The Captain’s Log

Pontifications of The Great and Terrible Captain Cucamunga.

Sun, 16 Oct 2022 07:47:29 EDT

Toward A New Web

HTTP is braindead. The surveillance web is evil. Let’s replace both. I have written two servers as proof-of-concept of how it can be done.

Multifile is a secure, multiplexing, event-driven TCP file server that has only the functionality that a client needs to pull down files and directory listings from a server. A client specifies one or more paths in a single request. The server delivers responses serially or multiplexed. Files have filename suffixes that are IANA-registered for specific data types. The only means of content negotiation are the ability to request ranges of bytes from files and the ability to conditionally request data from files with a modification time more recent than a specified time. Time values are UNIX time values with a 1 second resolution.

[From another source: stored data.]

(* ===== verification/Config.v ===== *)
(** * [config.rs]: trust, addresses and start-up settings

    [TrustedProxies] and the client address a request is attributed to, and the
    validation of the environment.  The DNS cache inside [TrustedProxies] is the
    one the whole process shares, so it is passed as the state it is. *)

From S2P Require Import Prelude.
From S2P Require Import RustStr.
From S2P Require Import Net.
From S2P Require Import Libs.
From S2P Require Import LibsRef.
From S2P Require Import DnsCache.
From S2P Require Import Http.
From Stdlib Require Import Ascii.
#[local] Open Scope Z_scope.

Module Config.

(** [std::env::var(name).ok()]. *)
Definition Environ : Type := string -> option string.

Definition DEFAULT_BIND_HOST : IpAddr := V4 0.
Definition DEFAULT_BIND_PORT : Z := 3002.
Definition DEFAULT_SIGNATURE_MAX_AGE_SECONDS : Z := 300.
Definition TRUSTED_PROXIES_ENV : string := "TRUSTED_PROXIES".
Definition BOOT_GRACE_PERIOD : Z := from_secs 60.

(** ** Trusted proxies *)

Section proxies.
Context {L : IpNetLib}.

Inductive ProxyMatcher :=
| Network (net : IpNet)
| Hostname (name : string).

Record InvalidProxyEntry := mkInvalidProxyEntry { entry : string; reason : string }.

Record TrustedProxies := mkTrustedProxies {
  matchers : list ProxyMatcher;
  networks : list IpNet;
  hostnames : list string;
}.

(** The loop of [parse_trusted_proxies]: good and bad entries, both in order. *)
Fixpoint sort_entries (es : list string) : list ProxyMatcher * list InvalidProxyEntry :=
  match es with
  | [] => ([], [])
  | e :: es' =>
      let '(ms, bad) := sort_entries es' in
      match net_parse e with
      | Some net => (Network net :: ms, bad)
      | None =>
          match ip_parse e with
          | Some addr => (Network (net_from addr) :: ms, bad)
          | None =>
              match Dns.hostname_rejection e with
              | None => (Hostname e :: ms, bad)
              | Some why => (ms, mkInvalidProxyEntry e why :: bad)
              end
          end
      end
  end.

Definition parse_trusted_proxies (raw : string)
  : result (list ProxyMatcher) (list InvalidProxyEntry) :=
  let '(ms, invalid) := sort_entries (Str.comma_entries raw) in
  match invalid with [] => Ok ms | _ => Err invalid end.

Definition new (ms : list ProxyMatcher) : TrustedProxies := {|
  matchers := ms;
  networks := omap (fun m => match m with Network net => Some net | Hostname _ => None end) ms;
  hostnames := omap (fun m => match m with Hostname n => Some n | Network _ => None end) ms;
|}.

(** [TrustedProxies::from_env]. *)
Definition proxies_from_env (env : Environ) : result TrustedProxies (list InvalidProxyEntry) :=
  match env TRUSTED_PROXIES_ENV with
  | None => Ok (new [])
  | Some raw =>
      match parse_trusted_proxies raw with
      | Ok ms => Ok (new ms)
      | Err entries => Err entries
      end
  end.

(** The loop of [resolved] over the hostnames; [i] counts the resolutions. *)
Fixpoint resolve_names (env : nat -> Dns.DnsTick) (i : nat) (names : list string)
    (merged : list IpNet) (dns : Dns.DnsResolver) : list IpNet * Dns.DnsResolver :=
  match names with
  | [] => (merged, dns)
  | name :: rest =>
      let '(addrs, dns') := Dns.resolve (env i) dns name in
      resolve_names env (S i) rest (merged ++ addrs) dns'
  end.

Definition resolved (env : nat -> Dns.DnsTick) (self : TrustedProxies) (dns : Dns.DnsResolver)
  : list IpNet * Dns.DnsResolver :=
  if Nat.eqb (length (hostnames self)) 0 then (networks self, dns)
  else resolve_names env 0 (hostnames self) (networks self) dns.

(** [prime]: a forced resolution of every name; the names that failed. *)
Fixpoint prime_names (env : nat -> Dns.DnsTick) (i : nat) (names failed : list string)
    (dns : Dns.DnsResolver) : list string * Dns.DnsResolver :=
  match names with
  | [] => (failed, dns)
  | name :: rest =>
      let '(addrs, dns') := Dns.force_resolve (env i) dns name in
      let failed := if Nat.eqb (length addrs) 0 then failed ++ [name] else failed in
      prime_names env (S i) rest failed dns'
  end.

Libmessage provides a generic, secure, event-driven, message-based TCP server for use in apps. Clients and servers exchange messages of arbitrary size and structure. The library handles message discrimination. Clients connect directly to servers. The file server is not an intermediary. Apps use persistent connections to eliminate the need for cookies. The intent is that servers can timeout their connections, and clients can store credentials and automatically re-authenticate, but clients cannot store state of any other kind, nor can they make credentials available to domains other than the credentials’ origin domains.

The intent for the hypertext client is that it render content in a standard visual style across the new web. Users without design skills can craft attractive sites.

You make money on the new web by selling products or services and not by trading surveillance data. Advertising cannot appear interspersed with content. Advertising appears in a separate pane that cannot be a pop-up.

Update March 13th 2024: The file server knows nothing about the hypertext service. That service is an abstraction maintained by the browser. The browser enforces same-origin policy. The current mechanism of the server using the Origin: or Referer: header only works with well-behaved browsers. Why not let the browser do the job?

A server’s cross-origin policy is specified in the file named .access.txt that specifies open access or same-origin access for file types by filename suffix. Same-origin is the default, so the access file only specifies entities with open access. In the absence of an access file, all entities are considered same-origin access. An example .access file:

.html 
.pdf
.txt
.tar.gz
.tgz

Consider a cross-site request forgery for a service that uses a persistent connection without cookies. The CSRF URL arrives via email. The user clicks the link, the browser opens a new tab and connects to the server. If the service is a public service, the transaction proceeds. If the service is a protected service, the server discards the request and presents a login form. The browser automatically fills-in the form without enabling the forged request. If the client has a pre-existing open connection with the service, the browser is forbidden from submitting the request over that connection.